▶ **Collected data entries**

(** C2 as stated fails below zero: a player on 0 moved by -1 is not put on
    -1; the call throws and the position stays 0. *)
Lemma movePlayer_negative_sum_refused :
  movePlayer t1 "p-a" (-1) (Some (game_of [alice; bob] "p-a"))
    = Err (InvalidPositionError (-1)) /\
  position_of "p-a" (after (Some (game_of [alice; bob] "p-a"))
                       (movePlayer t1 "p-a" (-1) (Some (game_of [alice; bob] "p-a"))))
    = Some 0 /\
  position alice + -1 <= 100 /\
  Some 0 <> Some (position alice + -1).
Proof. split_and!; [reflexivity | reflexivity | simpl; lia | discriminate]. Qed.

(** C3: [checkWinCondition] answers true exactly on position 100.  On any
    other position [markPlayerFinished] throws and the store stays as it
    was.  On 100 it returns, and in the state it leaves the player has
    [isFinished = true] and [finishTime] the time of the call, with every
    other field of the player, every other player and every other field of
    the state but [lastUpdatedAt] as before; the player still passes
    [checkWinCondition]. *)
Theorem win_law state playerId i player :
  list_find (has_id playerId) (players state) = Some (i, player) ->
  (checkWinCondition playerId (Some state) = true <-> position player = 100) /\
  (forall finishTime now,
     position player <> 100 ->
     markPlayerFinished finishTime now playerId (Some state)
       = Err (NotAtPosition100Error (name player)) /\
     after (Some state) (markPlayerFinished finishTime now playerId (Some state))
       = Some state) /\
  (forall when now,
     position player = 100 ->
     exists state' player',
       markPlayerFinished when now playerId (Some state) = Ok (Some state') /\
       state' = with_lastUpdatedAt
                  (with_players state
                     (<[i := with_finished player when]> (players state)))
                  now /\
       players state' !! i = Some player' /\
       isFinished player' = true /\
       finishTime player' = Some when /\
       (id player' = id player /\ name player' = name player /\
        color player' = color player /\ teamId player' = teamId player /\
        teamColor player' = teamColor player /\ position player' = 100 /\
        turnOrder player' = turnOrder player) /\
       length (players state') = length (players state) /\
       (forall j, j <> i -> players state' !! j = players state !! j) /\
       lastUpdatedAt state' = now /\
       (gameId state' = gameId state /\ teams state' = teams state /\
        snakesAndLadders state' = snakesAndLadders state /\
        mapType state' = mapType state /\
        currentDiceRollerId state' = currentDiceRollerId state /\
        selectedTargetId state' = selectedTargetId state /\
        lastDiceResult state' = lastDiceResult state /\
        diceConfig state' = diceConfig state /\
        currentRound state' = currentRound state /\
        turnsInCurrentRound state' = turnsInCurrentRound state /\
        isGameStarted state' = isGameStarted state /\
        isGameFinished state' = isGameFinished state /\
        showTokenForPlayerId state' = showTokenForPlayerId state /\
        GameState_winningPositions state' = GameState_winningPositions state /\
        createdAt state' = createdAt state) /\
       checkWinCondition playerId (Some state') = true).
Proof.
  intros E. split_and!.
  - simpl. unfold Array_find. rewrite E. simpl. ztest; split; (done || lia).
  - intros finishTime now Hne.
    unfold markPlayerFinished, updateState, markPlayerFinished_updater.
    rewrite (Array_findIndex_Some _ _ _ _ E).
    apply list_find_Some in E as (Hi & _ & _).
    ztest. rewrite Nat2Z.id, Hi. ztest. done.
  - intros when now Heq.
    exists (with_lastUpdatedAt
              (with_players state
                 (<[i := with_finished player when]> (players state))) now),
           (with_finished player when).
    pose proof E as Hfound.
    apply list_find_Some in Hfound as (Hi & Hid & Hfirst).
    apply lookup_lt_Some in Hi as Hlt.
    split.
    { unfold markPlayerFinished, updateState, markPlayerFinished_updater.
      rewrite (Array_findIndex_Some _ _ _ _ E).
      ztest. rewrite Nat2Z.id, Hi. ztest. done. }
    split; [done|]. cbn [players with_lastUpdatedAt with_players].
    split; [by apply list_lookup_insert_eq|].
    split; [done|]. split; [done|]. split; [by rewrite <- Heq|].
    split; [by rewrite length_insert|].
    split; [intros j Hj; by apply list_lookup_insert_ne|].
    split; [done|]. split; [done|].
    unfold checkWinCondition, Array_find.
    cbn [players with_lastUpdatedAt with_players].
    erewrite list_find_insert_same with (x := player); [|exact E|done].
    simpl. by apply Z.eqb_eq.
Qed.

▶ **BRIEF**
Which lines run from the one holding "isGameStarted state' = isGameStarted" through the one holding "split; [by rewrite length_insert|]." in the records above? Repeat them exactly, both included, and nothing more.

▶ **EXPECTED OUTPUT**
        isGameStarted state' = isGameStarted state /\
        isGameFinished state' = isGameFinished state /\
        showTokenForPlayerId state' = showTokenForPlayerId state /\
        GameState_winningPositions state' = GameState_winningPositions state /\
        createdAt state' = createdAt state) /\
       checkWinCondition playerId (Some state') = true).
Proof.
  intros E. split_and!.
  - simpl. unfold Array_find. rewrite E. simpl. ztest; split; (done || lia).
  - intros finishTime now Hne.
    unfold markPlayerFinished, updateState, markPlayerFinished_updater.
    rewrite (Array_findIndex_Some _ _ _ _ E).
    apply list_find_Some in E as (Hi & _ & _).
    ztest. rewrite Nat2Z.id, Hi. ztest. done.
  - intros when now Heq.
    exists (with_lastUpdatedAt
              (with_players state
                 (<[i := with_finished player when]> (players state))) now),
           (with_finished player when).
    pose proof E as Hfound.
    apply list_find_Some in Hfound as (Hi & Hid & Hfirst).
    apply lookup_lt_Some in Hi as Hlt.
    split.
    { unfold markPlayerFinished, updateState, markPlayerFinished_updater.
      rewrite (Array_findIndex_Some _ _ _ _ E).
      ztest. rewrite Nat2Z.id, Hi. ztest. done. }
    split; [done|]. cbn [players with_lastUpdatedAt with_players].
    split; [by apply list_lookup_insert_eq|].
    split; [done|]. split; [done|]. split; [by rewrite <- Heq|].
    split; [by rewrite length_insert|].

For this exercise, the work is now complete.